Balancing Growth: GROOT Genes Link Plant Biomass and Temperature Adaptation in Arabidopsis

Root systems take up water and nutrients from the soil and thereby underpin all essential plant functions. The size of the root system affects the ability of roots to capture these resources and determine the amount of carbon that roots transfer into the soil. Understanding the genetic basis of root biomass is therefore very important for enhancing crop resilience and productivity, especially in the face of climate change, as for soil carbon sequestration efforts. In our study, we catalogued root biomass of a diverse set of Arabidopsis accessions mainly derived from Sweden and Spain and utilized GWAS to identify loci associated with root biomass in Arabidopsis thaliana. We found that genetic variants associated with high biomass are enriched in accessions originating from distinct biogeographic regions in Spain.

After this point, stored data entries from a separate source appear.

(* ===== verification/Envelope.v ===== *)
(** * session/envelope.go: the typed message of the Agent protocol

    [Envelope], [Receipt] and their validation, and the JSON text of an
    envelope, which the spool and the internal bus store. *)

From S2P Require Import Prelude GoStd GoJson.
Local Open Scope Z_scope.
Local Open Scope go_scope.

Definition StreamControl : string := "CONTROL".
Definition StreamCommand : string := "COMMAND_LEASE".
Definition StreamResult : string := "RESULT_RECEIPT".
Definition StreamHeartbeat : string := "HEARTBEAT_HEALTH".
Definition StreamCredential : string := "CREDENTIAL_LIFECYCLE".
Definition StreamInventory : string := "INVENTORY_OBSERVATION".
Definition StreamResync : string := "RESYNC".

Definition knownStreams : list string :=
  [StreamControl; StreamCommand; StreamResult; StreamHeartbeat; StreamCredential;
   StreamInventory; StreamResync].

(** [_, ok := knownStreams[s]] *)
Definition known_stream (s : string) : bool := existsb (String.eqb s) knownStreams.

(** An envelope.  The payload is a byte slice; a nil and an empty slice are the
    same value here. *)
Record Envelope := MkEnvelope {
  HostIdentity : string;
  SessionGeneration : Z;
  Stream : string;
  MessageID : string;
  SchemaVersion : string;
  SequenceScope : string;
  Sequence : Z;
  ResourceGeneration : Z;
  PayloadDigest : string;
  CorrelationKey : string;
  Payload : bytes;
}.

#[export] Instance Envelope_eq_dec : EqDecision Envelope.
Proof. solve_decision. Defined.

Definition zero_envelope : Envelope := MkEnvelope "" 0 "" "" "" "" 0 0 "" "" "".

Record Receipt := MkReceipt {
  rcpt_HostIdentity : string;
  rcpt_AcceptedSessionGeneration : Z;
  rcpt_Stream : string;
  rcpt_MessageID : string;
  rcpt_SequenceScope : string;
  rcpt_Sequence : Z;
  rcpt_PayloadDigest : string;
  rcpt_Disposition : string;
}.

#[export] Instance Receipt_eq_dec : EqDecision Receipt.
Proof. solve_decision. Defined.

(** Field values a Go program can hold. *)
Definition envelope_typed (e : Envelope) : Prop :=
  is_u64 (SessionGeneration e) /\ is_u64 (Sequence e) /\ is_u64 (ResourceGeneration e).

(** [Receipt.ValidateFor] *)
Definition ValidateFor (receipt : Receipt) (envelope : Envelope) : res unit :=
  fail_if ((rcpt_HostIdentity receipt !=s HostIdentity envelope)
           || (rcpt_Stream receipt !=s Stream envelope)
           || (rcpt_MessageID receipt !=s MessageID envelope)
           || (rcpt_SequenceScope receipt !=s SequenceScope envelope)
           || (rcpt_Sequence receipt !=z Sequence envelope)
           || (rcpt_PayloadDigest receipt !=s PayloadDigest envelope))
    (errors_New "message receipt does not match durable envelope");;
  fail_if (rcpt_AcceptedSessionGeneration receipt =? 0)
    (errors_New "message receipt accepted generation must be positive");;
  fail_if (negb (existsb (String.eqb (rcpt_Disposition receipt))
                   ["ACCEPTED"; "STALE"; "REJECTED"; "QUARANTINED"]%string))
    (Errorf "unknown message receipt disposition %q" [rcpt_Disposition receipt]).

(** [Envelope.BindSession] *)
Definition BindSession (envelope : Envelope) (generation : Z) : Envelope :=
  MkEnvelope (HostIdentity envelope) generation (Stream envelope) (MessageID envelope)
    (SchemaVersion envelope) (SequenceScope envelope) (Sequence envelope)
    (ResourceGeneration envelope) (PayloadDigest envelope) (CorrelationKey envelope)
    (Payload envelope).

(** [Envelope.Validate] *)
Definition Validate (envelope : Envelope) (maxMessageBytes : Z) : res unit :=
  fail_if ((HostIdentity envelope ==s "") || (MessageID envelope ==s "")
           || (SchemaVersion envelope ==s "") || (SequenceScope envelope ==s ""))
    (errors_New "agent envelope identity, message, schema, and sequence scope are required");;
  fail_if (SessionGeneration envelope =? 0)
    (errors_New "agent envelope session generation must be positive");;
  fail_if (negb (known_stream (Stream envelope)))
    (Errorf "unknown logical stream %q" [Stream envelope]);;
  fail_if ((maxMessageBytes <? 1) || (maxMessageBytes <? len (Payload envelope)))
    (Errorf "agent envelope payload is %d bytes, limit is %d"
       [FormatInt (len (Payload envelope)); FormatInt maxMessageBytes]);;
  fail_if (PayloadDigest envelope !=s sha256_hex (Payload envelope))
    (errors_New "agent envelope payload digest mismatch").

(** [NewEnvelope] *)
Definition NewEnvelope (host : string) (generation : Z) (stream messageID schema sequenceScope : string)
    (sequence : Z) (payload : bytes) : Envelope :=
  MkEnvelope host generation stream messageID schema sequenceScope sequence 0
    (sha256_hex payload) "" payload.

(** *** JSON text *)

Definition envelope_json (e : Envelope) : json :=
  JObj [("HostIdentity", JStr (HostIdentity e));
        ("SessionGeneration", JUint (SessionGeneration e));
        ("Stream", JStr (Stream e));
        ("MessageID", JStr (MessageID e));
        ("SchemaVersion", JStr (SchemaVersion e));
        ("SequenceScope", JStr (SequenceScope e));
        ("Sequence", JUint (Sequence e));
        ("ResourceGeneration", JUint (ResourceGeneration e));
        ("PayloadDigest", JStr (PayloadDigest e));
        ("CorrelationKey", JStr (CorrelationKey e));
        ("Payload", JBytes (Payload e))]%string.

Definition envelope_fields : list (field Envelope) :=
  [string_field "HostIdentity" (fun s e => MkEnvelope s (SessionGeneration e) (Stream e) (MessageID e) (SchemaVersion e) (SequenceScope e) (Sequence e) (ResourceGeneration e) (PayloadDigest e) (CorrelationKey e) (Payload e));
   uint_field "SessionGeneration" (fun z e => MkEnvelope (HostIdentity e) z (Stream e) (MessageID e) (SchemaVersion e) (SequenceScope e) (Sequence e) (ResourceGeneration e) (PayloadDigest e) (CorrelationKey e) (Payload e));
   string_field "Stream" (fun s e => MkEnvelope (HostIdentity e) (SessionGeneration e) s (MessageID e) (SchemaVersion e) (SequenceScope e) (Sequence e) (ResourceGeneration e) (PayloadDigest e) (CorrelationKey e) (Payload e));
   string_field "MessageID" (fun s e => MkEnvelope (HostIdentity e) (SessionGeneration e) (Stream e) s (SchemaVersion e) (SequenceScope e) (Sequence e) (ResourceGeneration e) (PayloadDigest e) (CorrelationKey e) (Payload e));
   string_field "SchemaVersion" (fun s e => MkEnvelope (HostIdentity e) (SessionGeneration e) (Stream e) (MessageID e) s (SequenceScope e) (Sequence e) (ResourceGeneration e) (PayloadDigest e) (CorrelationKey e) (Payload e));
   string_field "SequenceScope" (fun s e => MkEnvelope (HostIdentity e) (SessionGeneration e) (Stream e) (MessageID e) (SchemaVersion e) s (Sequence e) (ResourceGeneration e) (PayloadDigest e) (CorrelationKey e) (Payload e));
   uint_field "Sequence" (fun z e => MkEnvelope (HostIdentity e) (SessionGeneration e) (Stream e) (MessageID e) (SchemaVersion e) (SequenceScope e) z (ResourceGeneration e) (PayloadDigest e) (CorrelationKey e) (Payload e));
   uint_field "ResourceGeneration" (fun z e => MkEnvelope (HostIdentity e) (SessionGeneration e) (Stream e) (MessageID e) (SchemaVersion e) (SequenceScope e) (Sequence e) z (PayloadDigest e) (CorrelationKey e) (Payload e));
   string_field "PayloadDigest" (fun s e => MkEnvelope (HostIdentity e) (SessionGeneration e) (Stream e) (MessageID e) (SchemaVersion e) (SequenceScope e) (Sequence e) (ResourceGeneration e) s (CorrelationKey e) (Payload e));
   string_field "CorrelationKey" (fun s e => MkEnvelope (HostIdentity e) (SessionGeneration e) (Stream e) (MessageID e) (SchemaVersion e) (SequenceScope e) (Sequence e) (ResourceGeneration e) (PayloadDigest e) s (Payload e));
   bytes_field "Payload" (fun b e => MkEnvelope (HostIdentity e) (SessionGeneration e) (Stream e) (MessageID e) (SchemaVersion e) (SequenceScope e) (Sequence e) (ResourceGeneration e) (PayloadDigest e) (CorrelationKey e) b)].

(** Every text field is ASCII. *)
Definition envelope_ascii (e : Envelope) : Prop :=
  ascii_text (HostIdentity e) /\ ascii_text (Stream e) /\ ascii_text (MessageID e)
  /\ ascii_text (SchemaVersion e) /\ ascii_text (SequenceScope e)
  /\ ascii_text (PayloadDigest e) /\ ascii_text (CorrelationKey e).

(** ** Lemmas *)

Lemma fail_if_ok b e : fail_if b e = Ok tt <-> b = false.
Proof. destruct b; simpl; split; congruence. Qed.

Lemma known_stream_in s : known_stream s = true <-> In s knownStreams.
Proof.
  unfold known_stream. rewrite existsb_exists. split.
  - intros (x & Hx & E). apply String.eqb_eq in E. by subst.
  - intros H. exists s. by rewrite String.eqb_refl.
Qed.

(** What [Validate] guarantees, and that nothing else is asked. *)
Definition well_formed (e : Envelope) (maxMessageBytes : Z) : Prop :=
  HostIdentity e <> ""%string /\ MessageID e <> ""%string /\ SchemaVersion e <> ""%string
  /\ SequenceScope e <> ""%string /\ SessionGeneration e <> 0
  /\ In (Stream e) knownStreams
  /\ 1 <= maxMessageBytes /\ len (Payload e) <= maxMessageBytes
  /\ PayloadDigest e = sha256_hex (Payload e).

Lemma Validate_iff e m : Validate e m = Ok tt <-> well_formed e m.
Proof.
  unfold Validate, well_formed. rewrite <- known_stream_in.
  split.
  - intros H. run_guards. repeat split; try done; lia.
  - intros (H1 & H2 & H3 & H4 & H5 & H6 & H7 & H8 & H9).
    apply String.eqb_neq in H1, H2, H3, H4. apply Z.eqb_neq in H5.
    rewrite H1, H2, H3, H4, H5, H6, H9, String.eqb_refl. cbn.
    destruct (Z.ltb_spec m 1), (Z.ltb_spec m (len (Payload e))); by (lia || done).
Qed.

Lemma Validate_BindSession e m g : g <> 0 ->
  Validate e m = Ok tt -> Validate (BindSession e g) m = Ok tt.
Proof. intros Hg. rewrite !Validate_iff. unfold well_formed. simpl. tauto. Qed.

Lemma NewEnvelope_valid host g st mid sc scope seq p m :
  host <> ""%string -> g <> 0 -> In st knownStreams -> mid <> ""%string -> sc <> ""%string ->
  scope <> ""%string -> 1 <= m -> len p <= m ->
  Validate (NewEnvelope host g st mid sc scope seq p) m = Ok tt.
Proof. intros. apply Validate_iff. unfold well_formed. simpl. tauto. Qed.

(** A receipt that passes [ValidateFor] names this very message. *)
Definition identifies (r : Receipt) (e : Envelope) : Prop :=
  rcpt_HostIdentity r = HostIdentity e /\ rcpt_Stream r = Stream e
  /\ rcpt_MessageID r = MessageID e /\ rcpt_SequenceScope r = SequenceScope e
  /\ rcpt_Sequence r = Sequence e /\ rcpt_PayloadDigest r = PayloadDigest e.

Definition dispositions : list string := ["ACCEPTED"; "STALE"; "REJECTED"; "QUARANTINED"]%string.

Lemma existsb_string_in s l : existsb (String.eqb s) l = true <-> In s l.
Proof.
  rewrite existsb_exists. split.
  - intros (x & Hx & E). apply String.eqb_eq in E. by subst.
  - intros H. exists s. by rewrite String.eqb_refl.
Qed.

Lemma ValidateFor_iff r e : ValidateFor r e = Ok tt <->
  identifies r e /\ rcpt_AcceptedSessionGeneration r <> 0
  /\ In (rcpt_Disposition r) dispositions.
Proof.
  unfold ValidateFor, identifies, dispositions.
  rewrite <- existsb_string_in. split.
  - intros H. run_guards. repeat split; done.
  - intros ((-> & -> & -> & -> & -> & ->) & Hg & ->). apply Z.eqb_neq in Hg.
    rewrite !String.eqb_refl, Z.eqb_refl, Hg. done.
Qed.

(** Receipts survive a rebind to a later session generation. *)
Lemma ValidateFor_BindSession r e g : ValidateFor r (BindSession e g) = ValidateFor r e.
Proof. done. Qed.

Lemma envelope_plain e : envelope_ascii e -> plain (envelope_json e).
Proof.
  intros (? & ? & ? & ? & ? & ? & ?). unfold envelope_json, JUint, JBytes. plain_members.
Qed.

(** Decoding the JSON of an envelope into a zero envelope gives it back. *)
Lemma decode_envelope_json strict e : envelope_typed e ->
  decode_struct strict envelope_fields (envelope_json e) zero_envelope = Some e.
Proof.
  intros (H1 & H2 & H3). destruct e as [h g st mid sc scope seq rg pd ck pl]. cbn in *.
  rewrite !ParseUint_FormatUint by done. cbn.
  rewrite base64_round_trip. done.
Qed.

Among the most significant SNPs, one SNP on chromosome 3, was closely linked to three genes for which loss of function mutations caused significant increases in root, shoot and seed biomass and that we named GROOT genes. These genes act as general growth limiters. Additionally, our analysis revealed that the GROOT genes are in strong linkage disequilibrium, implying a potential coordinated function in regulating growth. Furthermore, accessions carrying the non-reference allele at this SNP showed markedly higher biomass under elevated temperatures, suggesting that these genes may also play a role in temperature adaptation. The discovery that the GROOT genes can enhance biomass without negative trade-offs across multiple traits opens new avenues for further research aimed at understanding genetically determined growth limitations, and for improving crop resilience and adaptability, as well as carbon sequestration.